WeWork has already established 12 shared workspaces in Beijing and Shanghai, and plans to open its biggest ever location in Shanghai's Xintiandi this year, in a space covering 10 stories.
Despite its financial backing, WeWork's expansion in China will face stiff competition from domestic rivals. UrWork has been valued at around 1.5 billion U.S. dollars, and is already present in 33 first-, second- and third-tier Chinese cities.
Backed by Alibaba Group and Sequoia Capital, UrWork's plans to expand overseas has already seen offices open in Singapore and California, with new locations lined up in London, New York and Southeast Asia.
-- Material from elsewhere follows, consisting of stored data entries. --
(** X13.  A registration changes no value that a reader returns.  For
    every registry, every pair registered and every pair read (also the
    pair being registered), the state [AddRecentCount] leaves, returned or
    not, gives each of the eight readers of a window and
    [GetContinuousFailureCount] the value it gave before: the counters of
    an existing point are not reset, existing windows are not replaced, and
    a new window and a new point read 0 as a missing one does. *)
Theorem AddRecentCount_keeps_reads (a : Analysis.t) (key server : string)
        (interval i : Z) :
  let a' := state_of (Analysis.AddRecentCount key interval a) in
  value_of (Analysis.GetRecentlyRequestCount server i a')
  = value_of (Analysis.GetRecentlyRequestCount server i a)
  /\ value_of (Analysis.GetRecentlyRequestSuccessedCount server i a')
     = value_of (Analysis.GetRecentlyRequestSuccessedCount server i a)
  /\ value_of (Analysis.GetRecentlyRequestFailureCount server i a')
     = value_of (Analysis.GetRecentlyRequestFailureCount server i a)
  /\ value_of (Analysis.GetRecentlyRejectCount server i a')
     = value_of (Analysis.GetRecentlyRejectCount server i a)
  /\ value_of (Analysis.GetRecentlyMax server i a')
     = value_of (Analysis.GetRecentlyMax server i a)
  /\ value_of (Analysis.GetRecentlyMin server i a')
     = value_of (Analysis.GetRecentlyMin server i a)
  /\ value_of (Analysis.GetRecentlyAvg server i a')
     = value_of (Analysis.GetRecentlyAvg server i a)
  /\ value_of (Analysis.GetQPS server i a')
     = value_of (Analysis.GetQPS server i a)
  /\ value_of (Analysis.GetContinuousFailureCount server a')
     = value_of (Analysis.GetContinuousFailureCount server a).
Proof.
  cbv zeta.
  unfold Analysis.GetRecentlyRequestCount,
    Analysis.GetRecentlyRequestSuccessedCount,
    Analysis.GetRecentlyRequestFailureCount, Analysis.GetRecentlyRejectCount,
    Analysis.GetRecentlyMax, Analysis.GetRecentlyMin, Analysis.GetRecentlyAvg,
    Analysis.GetQPS.
  repeat (split; [by apply AddRecentCount_keeps_field|]).
  pose proof (AddRecentCount_preserves a key interval) as (Hp & Hnone & _).
  cbv zeta in *.
  destruct (Analysis.points a !! server) as [p|] eqn:Hs.
  - by rewrite (streak_read _ _ _ (Hp _ _ Hs)), (streak_read _ _ _ Hs).
  - unfold Analysis.GetContinuousFailureCount, bind, gets, ret. rewrite Hs.
    by destruct (Hnone _ Hs) as [->|(_ & ->)].
Qed.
According to TechCrunch, UrWork is looking to move into 35 global cities in the next three years, and has allotted 500 million U.S. dollars' worth of funding for the Southeast Asian market, investing three million U.S. dollars in Indonesia.
Talking to the Financial Times, UrWork chief executive Ma Daqing has previously said that his company differs from WeWork because it focuses primarily on helping Chinese startups and companies, and its growth overseas is aimed at supporting Chinese entrepreneurs expand in foreign markets.
Nevertheless, a lawsuit launched by WeWork against UrWork in the U.S. last year established the two companies as rivals. WeWork objected to UrWork's name, suggesting it was too similar to its own brand.
WeWork won the case, meaning UrWork will have to operate under another name in the U.S. A statement from WeWork called it an "important victory," while UrWork vowed to continue its expansion in the U.S. despite losing out in court.
Beyond UrWork, WeWork also faces competition from naked Hub, another China-based rival that is focusing heavily on the Southeast Asia market.
At the end of January the naked Group bought a 70-percent stake in Australian co-working company Gravity, as part of the plans to expand to more than 200 locations in Asia and Australia in the next five years.
According to Reuters, naked Hub has 46 locations in China and Vietnam, and is on the edge of sealing a 175-million-US-dollar fundraising round prior to a possible flotation on the Hong Kong stock market.